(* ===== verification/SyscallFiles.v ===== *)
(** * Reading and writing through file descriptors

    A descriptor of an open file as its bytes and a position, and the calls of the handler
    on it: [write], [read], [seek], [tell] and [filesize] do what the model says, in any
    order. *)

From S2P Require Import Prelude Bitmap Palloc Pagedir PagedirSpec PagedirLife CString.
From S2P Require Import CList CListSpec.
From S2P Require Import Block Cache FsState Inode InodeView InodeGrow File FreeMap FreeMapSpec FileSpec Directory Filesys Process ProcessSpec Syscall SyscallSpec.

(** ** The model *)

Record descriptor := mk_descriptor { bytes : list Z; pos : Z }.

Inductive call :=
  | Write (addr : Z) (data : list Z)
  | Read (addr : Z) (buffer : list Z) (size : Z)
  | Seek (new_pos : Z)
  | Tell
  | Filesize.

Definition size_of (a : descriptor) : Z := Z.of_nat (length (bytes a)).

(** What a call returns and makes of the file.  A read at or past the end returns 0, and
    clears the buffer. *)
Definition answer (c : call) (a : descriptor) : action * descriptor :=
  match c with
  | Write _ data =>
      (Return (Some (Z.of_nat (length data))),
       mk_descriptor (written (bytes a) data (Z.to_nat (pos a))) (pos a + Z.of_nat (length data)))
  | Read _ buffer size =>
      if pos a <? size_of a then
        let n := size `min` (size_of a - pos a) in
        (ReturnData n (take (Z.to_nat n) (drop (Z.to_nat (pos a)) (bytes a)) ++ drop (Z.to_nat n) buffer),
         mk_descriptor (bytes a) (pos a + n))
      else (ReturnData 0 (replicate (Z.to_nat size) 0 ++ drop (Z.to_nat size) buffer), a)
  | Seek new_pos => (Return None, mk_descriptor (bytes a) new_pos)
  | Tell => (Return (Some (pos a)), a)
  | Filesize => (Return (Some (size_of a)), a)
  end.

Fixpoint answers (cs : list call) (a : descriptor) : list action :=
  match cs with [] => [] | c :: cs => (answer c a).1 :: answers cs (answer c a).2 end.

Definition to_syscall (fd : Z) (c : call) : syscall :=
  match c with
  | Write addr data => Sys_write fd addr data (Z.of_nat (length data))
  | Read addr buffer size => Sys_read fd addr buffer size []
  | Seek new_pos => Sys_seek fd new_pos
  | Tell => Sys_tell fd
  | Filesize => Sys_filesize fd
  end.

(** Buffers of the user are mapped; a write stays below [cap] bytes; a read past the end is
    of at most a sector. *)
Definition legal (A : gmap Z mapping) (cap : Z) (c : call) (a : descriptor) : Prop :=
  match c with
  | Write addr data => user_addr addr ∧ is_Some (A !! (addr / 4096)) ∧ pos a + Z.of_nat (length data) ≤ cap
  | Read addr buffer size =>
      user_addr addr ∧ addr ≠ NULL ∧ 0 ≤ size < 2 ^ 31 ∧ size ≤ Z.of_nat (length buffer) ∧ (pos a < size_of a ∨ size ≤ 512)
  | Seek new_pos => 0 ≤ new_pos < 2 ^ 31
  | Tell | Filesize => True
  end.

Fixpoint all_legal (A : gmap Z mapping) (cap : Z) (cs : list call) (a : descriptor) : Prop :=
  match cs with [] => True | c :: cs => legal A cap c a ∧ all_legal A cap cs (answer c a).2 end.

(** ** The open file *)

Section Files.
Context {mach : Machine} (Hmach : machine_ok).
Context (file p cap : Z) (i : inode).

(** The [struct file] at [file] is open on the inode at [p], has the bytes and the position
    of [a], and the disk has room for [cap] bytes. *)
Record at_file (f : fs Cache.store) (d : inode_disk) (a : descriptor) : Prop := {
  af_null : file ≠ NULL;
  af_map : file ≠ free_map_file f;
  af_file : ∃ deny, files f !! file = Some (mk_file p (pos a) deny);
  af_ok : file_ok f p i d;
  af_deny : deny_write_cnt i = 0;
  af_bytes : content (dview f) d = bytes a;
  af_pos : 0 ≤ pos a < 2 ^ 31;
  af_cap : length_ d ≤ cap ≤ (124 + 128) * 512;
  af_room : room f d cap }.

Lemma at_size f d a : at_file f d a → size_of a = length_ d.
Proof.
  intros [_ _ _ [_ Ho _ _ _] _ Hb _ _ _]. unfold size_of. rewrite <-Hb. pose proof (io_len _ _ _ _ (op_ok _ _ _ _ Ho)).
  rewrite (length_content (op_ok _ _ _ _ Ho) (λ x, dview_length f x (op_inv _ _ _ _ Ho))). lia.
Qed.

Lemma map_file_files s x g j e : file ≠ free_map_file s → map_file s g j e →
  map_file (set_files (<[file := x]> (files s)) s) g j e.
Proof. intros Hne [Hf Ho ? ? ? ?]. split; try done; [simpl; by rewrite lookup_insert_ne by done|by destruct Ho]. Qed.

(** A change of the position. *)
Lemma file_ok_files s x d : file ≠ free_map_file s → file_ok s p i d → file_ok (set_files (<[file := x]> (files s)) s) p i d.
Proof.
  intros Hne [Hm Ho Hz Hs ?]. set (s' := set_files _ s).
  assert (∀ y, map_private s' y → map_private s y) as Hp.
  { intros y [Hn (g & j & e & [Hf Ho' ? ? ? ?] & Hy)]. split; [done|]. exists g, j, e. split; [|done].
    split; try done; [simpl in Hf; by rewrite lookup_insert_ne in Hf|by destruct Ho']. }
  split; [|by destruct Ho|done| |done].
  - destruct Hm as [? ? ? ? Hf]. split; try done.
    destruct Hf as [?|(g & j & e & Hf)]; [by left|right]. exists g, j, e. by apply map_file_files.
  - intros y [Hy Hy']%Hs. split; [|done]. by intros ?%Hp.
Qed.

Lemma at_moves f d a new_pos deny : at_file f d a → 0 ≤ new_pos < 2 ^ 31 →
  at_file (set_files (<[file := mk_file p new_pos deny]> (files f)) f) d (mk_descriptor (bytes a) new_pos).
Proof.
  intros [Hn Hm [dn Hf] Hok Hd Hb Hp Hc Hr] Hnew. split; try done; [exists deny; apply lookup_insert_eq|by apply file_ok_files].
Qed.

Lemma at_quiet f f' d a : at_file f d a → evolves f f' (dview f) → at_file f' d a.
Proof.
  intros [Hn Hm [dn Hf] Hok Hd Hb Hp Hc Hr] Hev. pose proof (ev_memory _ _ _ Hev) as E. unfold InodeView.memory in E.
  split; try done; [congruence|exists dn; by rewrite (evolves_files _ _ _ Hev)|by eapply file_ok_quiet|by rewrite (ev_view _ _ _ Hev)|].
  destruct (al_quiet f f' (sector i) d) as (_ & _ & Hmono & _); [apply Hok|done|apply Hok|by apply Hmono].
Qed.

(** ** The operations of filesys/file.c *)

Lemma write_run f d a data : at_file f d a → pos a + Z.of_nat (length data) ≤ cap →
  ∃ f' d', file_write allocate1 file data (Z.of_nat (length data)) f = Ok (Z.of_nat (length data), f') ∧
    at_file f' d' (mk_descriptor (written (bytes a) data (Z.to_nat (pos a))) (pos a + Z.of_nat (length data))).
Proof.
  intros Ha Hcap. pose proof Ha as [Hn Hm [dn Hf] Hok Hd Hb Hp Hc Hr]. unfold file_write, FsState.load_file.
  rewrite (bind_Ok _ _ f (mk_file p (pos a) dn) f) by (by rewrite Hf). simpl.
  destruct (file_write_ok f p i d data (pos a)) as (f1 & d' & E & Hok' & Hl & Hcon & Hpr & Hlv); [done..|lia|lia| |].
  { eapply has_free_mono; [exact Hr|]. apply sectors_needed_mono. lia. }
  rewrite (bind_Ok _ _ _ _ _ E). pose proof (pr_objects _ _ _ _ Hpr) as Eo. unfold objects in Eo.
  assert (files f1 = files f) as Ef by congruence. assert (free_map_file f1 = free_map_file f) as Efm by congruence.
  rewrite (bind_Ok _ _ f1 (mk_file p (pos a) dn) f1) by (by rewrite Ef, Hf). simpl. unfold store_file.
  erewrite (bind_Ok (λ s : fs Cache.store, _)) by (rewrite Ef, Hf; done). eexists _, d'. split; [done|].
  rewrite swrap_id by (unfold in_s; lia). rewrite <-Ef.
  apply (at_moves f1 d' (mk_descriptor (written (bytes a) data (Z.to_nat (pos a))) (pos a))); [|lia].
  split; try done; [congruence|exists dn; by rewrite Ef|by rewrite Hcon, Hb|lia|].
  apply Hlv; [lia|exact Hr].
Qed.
————
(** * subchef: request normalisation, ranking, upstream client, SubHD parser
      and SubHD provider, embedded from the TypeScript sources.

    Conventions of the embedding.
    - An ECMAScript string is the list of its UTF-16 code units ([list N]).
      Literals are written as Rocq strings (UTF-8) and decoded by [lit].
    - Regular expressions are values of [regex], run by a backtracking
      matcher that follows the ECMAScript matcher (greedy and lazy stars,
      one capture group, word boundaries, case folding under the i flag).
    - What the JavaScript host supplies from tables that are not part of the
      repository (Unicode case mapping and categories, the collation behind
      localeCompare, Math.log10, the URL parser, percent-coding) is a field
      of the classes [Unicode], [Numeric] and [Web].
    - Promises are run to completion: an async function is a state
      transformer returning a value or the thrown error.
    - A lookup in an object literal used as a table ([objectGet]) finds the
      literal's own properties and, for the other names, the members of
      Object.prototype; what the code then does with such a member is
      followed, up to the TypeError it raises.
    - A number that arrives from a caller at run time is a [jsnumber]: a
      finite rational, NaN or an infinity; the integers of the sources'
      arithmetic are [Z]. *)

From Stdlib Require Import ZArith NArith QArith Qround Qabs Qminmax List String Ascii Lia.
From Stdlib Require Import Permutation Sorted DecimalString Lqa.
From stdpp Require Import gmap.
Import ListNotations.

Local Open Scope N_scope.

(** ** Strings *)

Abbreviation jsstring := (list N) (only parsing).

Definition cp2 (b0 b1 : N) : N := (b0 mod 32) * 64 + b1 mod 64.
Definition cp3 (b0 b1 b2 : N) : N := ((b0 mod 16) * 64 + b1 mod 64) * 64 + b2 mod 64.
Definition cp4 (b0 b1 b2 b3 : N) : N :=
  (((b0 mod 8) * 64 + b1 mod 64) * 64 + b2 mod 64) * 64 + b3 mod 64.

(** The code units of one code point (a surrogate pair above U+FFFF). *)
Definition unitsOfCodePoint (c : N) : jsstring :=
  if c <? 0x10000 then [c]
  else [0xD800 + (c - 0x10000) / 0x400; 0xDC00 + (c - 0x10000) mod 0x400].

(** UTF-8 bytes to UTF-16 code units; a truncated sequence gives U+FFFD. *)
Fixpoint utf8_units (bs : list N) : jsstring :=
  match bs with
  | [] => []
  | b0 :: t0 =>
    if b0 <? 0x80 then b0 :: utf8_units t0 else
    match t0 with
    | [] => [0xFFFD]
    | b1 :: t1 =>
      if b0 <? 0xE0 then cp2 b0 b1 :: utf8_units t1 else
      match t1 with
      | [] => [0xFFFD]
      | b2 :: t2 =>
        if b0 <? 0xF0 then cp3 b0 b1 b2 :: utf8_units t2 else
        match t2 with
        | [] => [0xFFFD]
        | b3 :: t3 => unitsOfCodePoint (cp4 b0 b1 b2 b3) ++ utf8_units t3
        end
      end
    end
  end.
————
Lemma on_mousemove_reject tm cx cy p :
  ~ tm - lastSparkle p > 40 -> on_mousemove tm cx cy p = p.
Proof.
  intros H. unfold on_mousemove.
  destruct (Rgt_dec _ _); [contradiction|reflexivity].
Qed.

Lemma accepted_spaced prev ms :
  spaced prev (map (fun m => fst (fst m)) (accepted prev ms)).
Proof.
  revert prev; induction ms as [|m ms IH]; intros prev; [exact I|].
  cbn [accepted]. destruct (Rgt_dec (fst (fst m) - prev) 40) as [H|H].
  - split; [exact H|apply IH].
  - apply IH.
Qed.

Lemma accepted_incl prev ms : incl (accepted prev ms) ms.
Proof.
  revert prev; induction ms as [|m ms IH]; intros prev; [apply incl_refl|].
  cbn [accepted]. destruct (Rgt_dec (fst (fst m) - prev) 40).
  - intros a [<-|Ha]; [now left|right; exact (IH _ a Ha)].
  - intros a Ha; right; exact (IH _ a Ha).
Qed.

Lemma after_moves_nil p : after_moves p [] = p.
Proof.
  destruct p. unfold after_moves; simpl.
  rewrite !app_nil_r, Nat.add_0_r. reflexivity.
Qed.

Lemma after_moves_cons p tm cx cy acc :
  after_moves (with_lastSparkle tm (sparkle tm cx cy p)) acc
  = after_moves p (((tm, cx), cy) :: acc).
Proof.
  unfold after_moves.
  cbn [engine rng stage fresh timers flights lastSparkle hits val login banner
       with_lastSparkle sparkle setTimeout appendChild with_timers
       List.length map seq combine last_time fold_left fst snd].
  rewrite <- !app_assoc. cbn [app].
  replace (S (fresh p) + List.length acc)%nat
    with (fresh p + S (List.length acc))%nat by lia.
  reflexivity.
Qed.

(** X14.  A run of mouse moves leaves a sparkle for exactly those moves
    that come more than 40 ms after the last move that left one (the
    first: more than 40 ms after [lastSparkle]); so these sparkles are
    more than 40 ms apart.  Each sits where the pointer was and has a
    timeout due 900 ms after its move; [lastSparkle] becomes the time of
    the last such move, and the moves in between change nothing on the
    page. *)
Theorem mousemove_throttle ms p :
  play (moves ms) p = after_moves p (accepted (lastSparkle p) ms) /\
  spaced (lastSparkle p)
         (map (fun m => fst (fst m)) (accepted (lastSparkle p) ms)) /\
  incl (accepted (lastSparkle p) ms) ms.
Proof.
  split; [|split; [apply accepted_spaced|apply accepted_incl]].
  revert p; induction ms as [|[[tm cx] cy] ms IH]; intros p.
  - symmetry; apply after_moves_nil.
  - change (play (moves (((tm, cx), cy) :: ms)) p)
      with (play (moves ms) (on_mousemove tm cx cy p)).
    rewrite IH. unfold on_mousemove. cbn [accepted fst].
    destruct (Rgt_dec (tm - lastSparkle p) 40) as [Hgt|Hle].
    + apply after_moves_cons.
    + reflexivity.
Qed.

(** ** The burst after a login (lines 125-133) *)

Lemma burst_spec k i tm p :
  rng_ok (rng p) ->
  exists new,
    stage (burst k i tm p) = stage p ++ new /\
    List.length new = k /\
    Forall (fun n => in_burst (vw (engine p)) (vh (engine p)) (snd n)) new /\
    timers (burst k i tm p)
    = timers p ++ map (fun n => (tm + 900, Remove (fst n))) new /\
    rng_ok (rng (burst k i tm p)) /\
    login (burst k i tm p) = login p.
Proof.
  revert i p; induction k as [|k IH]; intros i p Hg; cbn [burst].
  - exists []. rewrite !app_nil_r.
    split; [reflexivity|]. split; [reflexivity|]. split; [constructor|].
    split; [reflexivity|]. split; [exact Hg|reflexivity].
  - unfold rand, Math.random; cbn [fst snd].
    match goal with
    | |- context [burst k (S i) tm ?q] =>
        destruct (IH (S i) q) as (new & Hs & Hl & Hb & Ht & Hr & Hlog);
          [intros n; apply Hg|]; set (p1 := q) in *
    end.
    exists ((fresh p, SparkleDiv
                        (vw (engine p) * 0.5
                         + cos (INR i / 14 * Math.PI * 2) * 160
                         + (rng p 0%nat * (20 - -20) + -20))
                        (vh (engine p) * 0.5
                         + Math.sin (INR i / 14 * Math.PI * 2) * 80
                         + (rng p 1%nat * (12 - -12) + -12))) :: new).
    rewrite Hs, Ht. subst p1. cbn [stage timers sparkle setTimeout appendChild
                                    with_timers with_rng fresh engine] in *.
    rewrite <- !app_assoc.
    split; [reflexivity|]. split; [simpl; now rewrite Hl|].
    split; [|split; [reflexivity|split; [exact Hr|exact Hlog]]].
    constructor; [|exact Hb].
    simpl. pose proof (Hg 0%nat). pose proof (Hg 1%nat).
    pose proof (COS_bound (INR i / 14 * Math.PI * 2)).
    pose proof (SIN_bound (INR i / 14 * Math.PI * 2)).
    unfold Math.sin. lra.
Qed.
————
_Exercise details_
In the material above, how many lines include the string "InodeView"? State the number alone.

_Solution to the exercise_
2